Public secondary school in Epworth, Iowa, United States

Western Dubuque High School (commonly West Dubuque, West Dub, WDHS, or WD) is a public high school located in Epworth, Iowa. It is one of two high schools in the Western Dubuque Community School District. The school's mascot is the Bobcat, and it competes in the Mississippi Valley Conference.

==History==

The campus was built in 1962 and the first class graduated the next year.

==Campus==
Western Dubuque High School is located in Epworth, Iowa, near Divine Word College.

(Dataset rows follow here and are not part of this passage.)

(** ** The registry behind the queue *)

Lemma has_plan_clear t id g x :
  has_plan x (clear_retry_plan t id g) = if decide (id = x) then false else has_plan x g.
Proof.
  unfold clear_retry_plan. destruct (get id g) as [r|] eqn:Er.
  - destruct (next_retry_at (intents r)) eqn:En.
    + unfold has_plan. rewrite update_get, Er. by destruct (decide (id = x)).
    + destruct (decide (id = x)) as [<-|]; [|done]. unfold has_plan. by rewrite Er, En.
  - destruct (decide (id = x)) as [<-|]; [|done]. unfold has_plan. by rewrite Er.
Qed.

Lemma remember_run_get t id run g r :
  get id g = Some r ->
  exists r', get id (remember_run t id run g) = Some r' /\ issue_id r' = issue_id r.
Proof.
  intros Hr. unfold remember_run. destruct run as [run|]; [|by exists r].
  rewrite Hr. destruct (_ || _); [by exists r|].
  eexists. unfold get. rewrite save_records. simpl. by rewrite dget_dset_eq.
Qed.

Lemma remember_run_none t id run g : get id g = None -> get id (remember_run t id run g) = None.
Proof. intros H. unfold remember_run. destruct run; by rewrite ?H. Qed.

(** ** Backoff *)

Lemma compute_retry_delay_pow attempt base_ms max_ms :
  1 <= attempt ->
  compute_retry_delay attempt base_ms max_ms = Ret (Z.min (base_ms * 2 ^ (attempt - 1)) max_ms).
Proof.
  intros H. unfold compute_retry_delay. destruct (Z.ltb_spec attempt 1); [lia|].
  by rewrite Z.shiftl_1_l.
Qed.

(** The attempts already counted for an issue. *)
Definition attempts_of (id : string) (o : Orch) : Z := default 0 (dget id (oc_retry_attempts o)).

Definition over_limit (cfg : AgentConfig) (attempt : Z) : bool :=
  negb (max_retry_attempts cfg =? 0) && (max_retry_attempts cfg <? attempt).

(** The item a granted retry queues. *)
Definition planned_item (cfg : AgentConfig) (t : Tick) (s : Session) (base : option Z) (n : Z) : RetryItem :=
  mkRetryItem (ses_id s) (n + 1)
    (seconds (Z.min (default FAILURE_RETRY_BASE_MS base * 2 ^ n) (max_retry_backoff_ms cfg)))
    (ses_identifier s) [Lit "agent failed: "; Lit (ses_status s)] (wall t) 0.

Lemma schedule_retry_granted cfg t0 t s base o :
  0 <= attempts_of (ses_id s) o -> non_retryable (ses_end_reason s) = false ->
  over_limit cfg (attempts_of (ses_id s) o + 1) = false ->
  let item := planned_item cfg t s base (attempts_of (ses_id s) o) in
  schedule_retry cfg t0 t s base o =
  (Ret true,
   mkOrch (oc_max_concurrent o) (oc_running o) (oc_completed o) (oc_claimed o)
     (oc_retry_queue o ++ [item])
     (dset (ses_id s) (attempts_of (ses_id s) o + 1) (oc_retry_attempts o))
     (persist_retry_plan t (ses_id s) (attempts_of (ses_id s) o + 1) (due_at item)
        (remember_run t0 (ses_id s) (ses_run_id s) (oc_registry o)))).
Proof.
  intros Hn Hr Hl item. unfold attempts_of, over_limit in *. unfold schedule_retry. rewrite Hr, Hl.
  rewrite compute_retry_delay_pow by lia. unfold item, planned_item, set_registry, enqueue, due_at.
  simpl. by replace (default 0 (dget (ses_id s) (oc_retry_attempts o)) + 1 - 1)
    with (default 0 (dget (ses_id s) (oc_retry_attempts o))) by lia.
Qed.
Lemma collect_candidates_spec id i s :
  get id (rs_queue s) = Some i ->
  (exists i', get id (rs_queue (snd (collect_candidates id i s))) = Some i' /\ cursor_moved i i') /\
  (fst (collect_candidates id i s) = [] \/
   exists a t, fst (collect_candidates id i s) = [mkCandidate "author" a t] /\ author_answer id i s a).
Proof.
  intros Hg. unfold collect_candidates. rewrite queue_candidate_nil by done.
  assert (Hid : forall s' : RState W, rs_queue s' = rs_queue s ->
            exists i', get id (rs_queue s') = Some i' /\ cursor_moved i i').
  { intros s' ->. exists i. split; [done|]. exists 0%Q, None. by right. }
  destruct (mem _ _); [|split; [by apply Hid|by left]].
  unfold fetch_new_author_comments. destruct (has_history T) eqn:Hh; simpl;
    [|split; [by apply Hid|by left]].
  destruct (fetch_new_comments_since _ _ _ _) as [[cs|e] w] eqn:Ef; simpl;
    [|split; [by apply Hid|by left]].
  destruct (last cs) as [seen|]; simpl; [|split; [by apply Hid|by left]].
  assert (Hm : exists i', get id (snd (mark_comment_checked (rclock (set_world w s)) id (c_id seen)
                            (rs_queue s))) = Some i' /\ cursor_moved i i').
  { unfold mark_comment_checked. rewrite get_update, decide_True, Hg by done.
    simpl. eexists. split; [done|]. do 2 eexists. by left. }
  destruct (ci_author_login i) as [login|] eqn:Hl; simpl; [|split; [exact Hm|by left]].
  destruct (String.eqb login "") eqn:He; [split; [exact Hm|by left]|].
  destruct (last (List.filter _ cs)) as [c|] eqn:El; simpl; [|split; [exact Hm|by left]].
  split; [exact Hm|]. unfold comment_candidate. destruct (c_body c) as [b|] eqn:Hb; [|by left].
  destruct (String.eqb (strip b) ""); [by left|]. right.
  apply filter_last_elem in El as [Hin Hok]. do 2 eexists. split; [done|].
  exists cs, w, login, c, b. by rewrite Ef.
Qed.

(** What one check makes of its item: the deadline rules, or the author's
    answer, or the item as it was. *)
Lemma check_for_answer_spec i s :
  get (ci_issue_id i) (rs_queue s) = Some i -> active (ci_status i) = true ->
  is_expired (now (rclock s)) i = false ->
  exists i', get (ci_issue_id i) (rs_queue (check_for_answer i s)) = Some i' /\
    (cursor_moved i i' \/
     exists a, author_answer (ci_issue_id i) i s a /\ ci_answer i' = Some a /\
       ci_answer_source i' = Some "author" /\ ci_status i' = resolution (ci_status i) "author").
Proof.
  intros Hg Hact He. unfold check_for_answer. rewrite He.
  destruct (collect_candidates_spec _ _ _ Hg) as [(i1 & Hg1 & Hc) Hcand].
  destruct (collect_candidates _ _ _) as [cands s1]. simpl in *.
  destruct Hcand as [-> | (a & t & -> & Ha)]; simpl.
  - by exists i1; split; [|left].
  - unfold resolve. rewrite get_update, decide_True, Hg1 by done. simpl. eexists. split; [done|].
    right. exists a. simpl. by rewrite (cursor_moved_status _ _ Hc), Hact.
Qed.

(** ** Theorems *)

Lemma contains_prefix s t : contains s (s +:+ t) = true.
Proof.
  assert (H : String.prefix s (s +:+ t) = true).
  { induction s as [|a s IH]; simpl; [by destruct t|]. by destruct (Ascii.ascii_dec a a). }
  destruct (s +:+ t); cbn [contains]; by rewrite H.
Qed.

Lemma contains_later s pre t : contains s t = true -> contains s (pre +:+ t) = true.
Proof.
  intros H. induction pre as [|a pre IH]; [done|].
  change (String a pre +:+ t) with (String a (pre +:+ t)). cbn [contains]. by rewrite IH, orb_true_r.
Qed.

Lemma contains_amid s pre post : contains s (pre +:+ s +:+ post) = true.
Proof. apply contains_later, contains_prefix. Qed.

(** A comment with a prompt for the issue in it, whichever question it asked, is
    recognised; so is one with the present question in the form without marker. *)
Lemma own_prompt_recognised i j c pre post :
  ci_issue_id j = ci_issue_id i -> c_body c = Some (pre +:+ build_mention_body j +:+ post) ->
  is_own_clarification_comment c i = true.
Proof.
  intros Hid Hb. unfold is_own_clarification_comment. rewrite Hb. cbn [from_option id].
  unfold build_mention_body. rewrite append_assoc. unfold marker. rewrite Hid.
  by rewrite contains_amid.
Qed.

Lemma unmarked_prompt_recognised i c pre post :
  c_body c = Some (pre +:+ prompt_body i +:+ post) -> is_own_clarification_comment c i = true.
Proof.
  intros Hb. unfold is_own_clarification_comment. rewrite Hb. cbn [from_option id].
  apply orb_true_iff. right.
  assert (Hp : exists tail, prompt_body i +:+ post
    = "## Clarification Needed" +:+ (nl +:+ nl +:+ "I need some clarification on this issue:" +:+ nl +:+ nl)
      +:+ "**Question:**" +:+ " " +:+ ci_question i +:+ tail).
  { unfold prompt_body. destruct (ci_options i); rewrite !append_assoc; eexists; reflexivity. }
  destruct Hp as [tail ->]. rewrite !andb_true_iff. split_and!.
  - apply contains_amid.
  - apply contains_later, contains_later, contains_amid.
  - do 4 apply contains_later. apply contains_amid.
Qed.

Lemma handle_timeout_unresolved id i s :
  get id (rs_queue s) = Some i -> active (ci_status i) = true ->
  get_resolved id (rs_queue (handle_timeout id i s)) = None.
Proof.
  intros Hg Ha. unfold get_resolved. destruct (ci_status i) eqn:Hs; try done.
  - unfold handle_timeout. by rewrite Hs, Hg, Hs.
  - destruct (timeout_local_spec _ _ _ Hg Hs) as (i' & -> & [[-> _] | ->]); done.
  - destruct (timeout_author_spec _ _ _ Hg Hs) as (i' & -> & ->); done.
Qed.

(** C13: when a poll resolves a question that was open and not resolved before, in
    a queue whose records are well formed and kept under their own issue ids, the
    answer is the stripped text of a comment the tracker returned for that issue,
    written under the login recorded as the issue's author (up to case and
    blanks), and recorded as the author's; the comment holds neither a prompt that
    the daemon marked for this issue, for whatever question, nor the text of the
    present prompt. *)
Theorem only_the_author_answers (s : RState W) (id : string) (r : ClarificationItem) :
  records_wf (q_records (rs_queue s)) -> get_resolved id (rs_queue s) = None ->
  get_resolved id (rs_queue (poll_clarification_answers s)) = Some r ->
  exists i since w comments w' login c b a,
    get id (rs_queue s) = Some i /\ active (ci_status i) = true /\
    fetch_new_comments_since T id since w = (Ret comments, w') /\ c ∈ comments /\
    ci_author_login i = Some login /\ c_author_login c = Some a /\ login_key a = login_key login /\
    c_body c = Some b /\
    (forall j pre post, ci_issue_id j = id -> b <> pre +:+ build_mention_body j +:+ post) /\
    (forall pre post, b <> pre +:+ prompt_body i +:+ post) /\
    ci_answer r = Some (strip b) /\ ci_answer_source r = Some "author" /\
    ci_status r = RESOLVED_AUTHOR.
Proof.
  intros Hwf Hn Hr.
  destruct (get id (rs_queue s)) as [i|] eqn:Hg.
  2: { unfold get_resolved in Hr. rewrite poll_inactive, Hg in Hr by (done || congruence). done. }
  destruct (active (ci_status i)) eqn:Ha.
  2: { unfold get_resolved in Hr, Hn. rewrite poll_inactive, Hg in Hr by (done || congruence).
       rewrite Hg in Hn. congruence. }
  assert (Hid : ci_issue_id i = id) by (by apply Hwf).
  destruct (poll_visits s id i Hwf Hg Ha) as (sa & _ & Hga & Hp & _).
  unfold get_resolved in Hr. rewrite Hp in Hr.
  destruct (is_expired (now (rclock sa)) i) eqn:He.
  { pose proof (handle_timeout_unresolved id i sa Hga Ha) as Hh. unfold get_resolved in Hh.
    unfold check_for_answer in Hr. rewrite He, Hid in Hr. congruence. }
  rewrite <- Hid in Hga, Hr. destruct (check_for_answer_spec i sa Hga Ha He) as (i' & Hg' & Hi').
  rewrite Hg' in Hr. destruct (resolved (ci_status i')) eqn:Er; simplify_eq.
  destruct Hi' as [Hc | (a & (cs & w & login & c & b & _ & Hf & Hin & Hl & Hok & Hb & ->) & Hans & Hsrc & Hst)].
  { rewrite (cursor_moved_status _ _ Hc) in Er. by destruct (ci_status i). }
  unfold authorized in Hok. destruct (c_author_login c) as [au|] eqn:Hau; [|done].
  apply andb_true_iff in Hok as [[_ Hkey]%andb_true_iff Hown].
  exists i, (ci_last_checked_comment_id i), (rs_world sa), cs, w, login, c, b, au.
  repeat split; try done.
  - by apply String.eqb_eq.
  - intros j pre post Hj ->. by rewrite (own_prompt_recognised i j c pre post) in Hown.
  - intros pre post ->. by rewrite (unmarked_prompt_recognised i c pre post) in Hown.
  - rewrite Hst. by destruct (ci_status i).
Qed.

Lemma expired_check i s :
  is_expired (now (rclock s)) i = true -> check_for_answer i s = handle_timeout (ci_issue_id i) i s.
Proof. intros He. unfold check_for_answer. by rewrite He. Qed.

Lemma is_expired_later i t t' : (t <= t')%Q -> is_expired t i = true -> is_expired t' i = true.
Proof. unfold is_expired. destruct (ci_expires_at i); [|done]. intros. qsimp. lra. Qed.

(** Polls of an expired question: with the author it is over, with the operator
    it is over or moves to the author with a new deadline. *)
Lemma poll_expired s id i :
  clock_monotone -> records_wf (q_records (rs_queue s)) -> get id (rs_queue s) = Some i ->
  ci_status i = AWAITING_LOCAL \/ ci_status i = AWAITING_AUTHOR ->
  is_expired (now (rclock s)) i = true ->
  exists i', get id (rs_queue (poll_clarification_answers s)) = Some i' /\
    (active (ci_status i') = false \/
     ci_status i = AWAITING_LOCAL /\ ci_status i' = AWAITING_AUTHOR /\
     exists d, ci_expires_at i' = Some d /\
       (d <= now (rclock (poll_clarification_answers s)) + qmax 0 (timeout_author_seconds cfg))%Q).
Proof.
  intros Hm Hwf Hg Hs He. assert (Hid : ci_issue_id i = id) by (by apply Hwf).
  assert (Ha : active (ci_status i) = true) by (by destruct Hs as [-> | ->]).
  destruct (poll_visits s id i Hwf Hg Ha) as (sa & _ & Hga & Hp & Hl).
  destruct (Hl Hm) as [Hl1 Hl2]. unfold later in *.
  assert (He' := is_expired_later _ _ _ Hl1 He).
  pose proof (check_for_answer_later i sa Hm) as Hl3. unfold later in Hl3.
  rewrite Hp. rewrite (expired_check i sa He') in *. rewrite Hid in *.
  destruct Hs as [Hs|Hs].
  - destruct (timeout_local_spec id i sa Hga Hs) as (i' & -> & [[Hst Hex] | Hst]); exists i'.
    + split; [done|]. right. split; [done|]. split; [done|]. eexists. split; [done|]. lra.
    + split; [done|]. left. by rewrite Hst.
  - destruct (timeout_author_spec id i sa Hga Hs) as (i' & -> & Hst). exists i'.
    split; [done|]. left. by rewrite Hst.
Qed.
Lemma analyze_within_budget_bounds issue id replies s :
  within_bounds s -> within_bounds (snd (analyze_within_budget issue id replies s)).
Proof.
  intros [Hr Ha]. unfold analyze_within_budget.
  destruct (Z.leb_spec (Z.max 1 (max_analyses_per_poll cfg)) (g_analyses s)) as [|Hlt]; [done|].
  set (s0 := mkGState (g_registry s) (g_resolver s) (g_cache s) (g_analyses s + 1)).
  destruct (focus_spec issue s0) as (Hreg & _ & Han).
  destruct (workspace_focus_for_followup issue s0) as [focuses s2]. simpl in *.
  destruct (analyze _ _ _ _ _ _ _ _) as [[result c'] w]. apply apply_result_bounds. split.
  - intros id' r. unfold the_record; simpl. rewrite Hreg. apply Hr.
  - simpl. rewrite Han. unfold budget. lia.
Qed.

Lemma decide_known_bounds issue id status replies s :
  within_bounds s -> within_bounds (snd (decide_known issue id status replies s)).
Proof.
  intros Hs. unfold decide_known. destruct (_ && _); [done|].
  destruct (bool_decide _ && String.eqb _ _); [done|]. by apply analyze_within_budget_bounds.
Qed.

Lemma should_dispatch_bounds issue s :
  within_bounds s -> within_bounds (snd (should_dispatch issue s)).
Proof.
  intros Hs. unfold should_dispatch. destruct (String.eqb _ _ || _); [done|].
  destruct (the_record _ s) as [r|] eqn:Hr; [|done].
  destruct (String.eqb _ "manual_resolved"); [done|].
  destruct (String.eqb _ "awaiting_author"); [|by apply decide_known_bounds].
  destruct (get_answer _ _) as [res|].
  - unfold take_answer. apply decide_known_bounds.
    destruct (get_item _ _ ≫= _); [|done]. by apply update_within_bounds.
  - destruct (bool_decide _); [done|]. apply decide_known_bounds, update_within_bounds; [done|].
    intros r' _ _. simpl. lia.
Qed.

(** ** Theorems *)

(** A gate that returns [True] has a verdict on record. *)
Lemma dispatch_passed (issue : Issue) (id : string) (r : IssueRecord) (s s1 : GState W) :
  enabled cfg = true -> i_id issue = Some id -> id <> "" -> the_record id s = Some r ->
  cache_wf (g_cache s) -> nonblank (clarification_replies (clar r)) ->
  should_dispatch issue s = (Ret true, s1) ->
  exists r1, the_record id s1 = Some r1 /\ passed issue r1.
Proof.
  intros Hen Hid Hne Hr Hc Hb. unfold should_dispatch. rewrite Hid, Hen.
  change (default "" (Some id)) with id. cbv zeta.
  rewrite (proj2 (String.eqb_neq _ _) Hne). cbn [negb orb]. rewrite Hr.
  destruct (String.eqb_spec (default "" (clarification_status (clar r))) "manual_resolved") as [Hm|_].
  { intros [= <-]. exists r. split; [done|]. left. by destruct (clarification_status (clar r)); simplify_eq/=. }
  destruct (String.eqb_spec (default "" (clarification_status (clar r))) "awaiting_author") as [Hw|_].
  2: { apply decide_known_passed with (r := r); auto. }
  destruct (get_answer id (g_resolver s)) as [res|].
  - unfold take_answer. destruct (get_item _ _ ≫= _) as [c|]; intros Hd;
      eapply decide_known_passed in Hd; [exact Hd| |done|by apply add_reply_nonblank|by left
                                        |exact Hd| |done|by apply add_reply_nonblank|by left].
    + unfold update_clarification. rewrite the_record_update, decide_True by done.
      change (the_record id (gclear id s)) with (the_record id s). by rewrite Hr.
    + exact Hr.
  - destruct (bool_decide _); [done|]. intros Hd.
    eapply decide_known_passed in Hd; [exact Hd| |done|done|by left].
    unfold retire_question. rewrite the_record_update, decide_True by done.
    change (the_record id (gclear id s)) with (the_record id s). by rewrite Hr.
Qed.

The one-story school building was built in 1962, and the campus includes its own football field. The school recently added a new addition containing two new gyms, a large commons area, two boys and two girls locker rooms, as well as a state-of-the-art wrestling room and weight room. During the 2014-2015 school year, the school had welcomed a new office and a new auditorium. In the 2015-2016 school year, an auto mechanics and metalworking shop were completed and open to the public in the 2016-2017 school year. Plans to build a new carpentry shop and services garage are in the works as of the 2018-2019 school year, but there is no estimate on when they will be finished.

==Students==
In the 2009-2010 school year, Western Dubuque High School enrolled 747 students. Of those, 713 (95%) were White, 14 (2%) were Black, 2 (0.27%) were Asian, and none were American Indian. 11 (1%) students were Hispanic, and may be of any race. Additionally, 372 (49.8%) were male, and 375 (50.2%) were female.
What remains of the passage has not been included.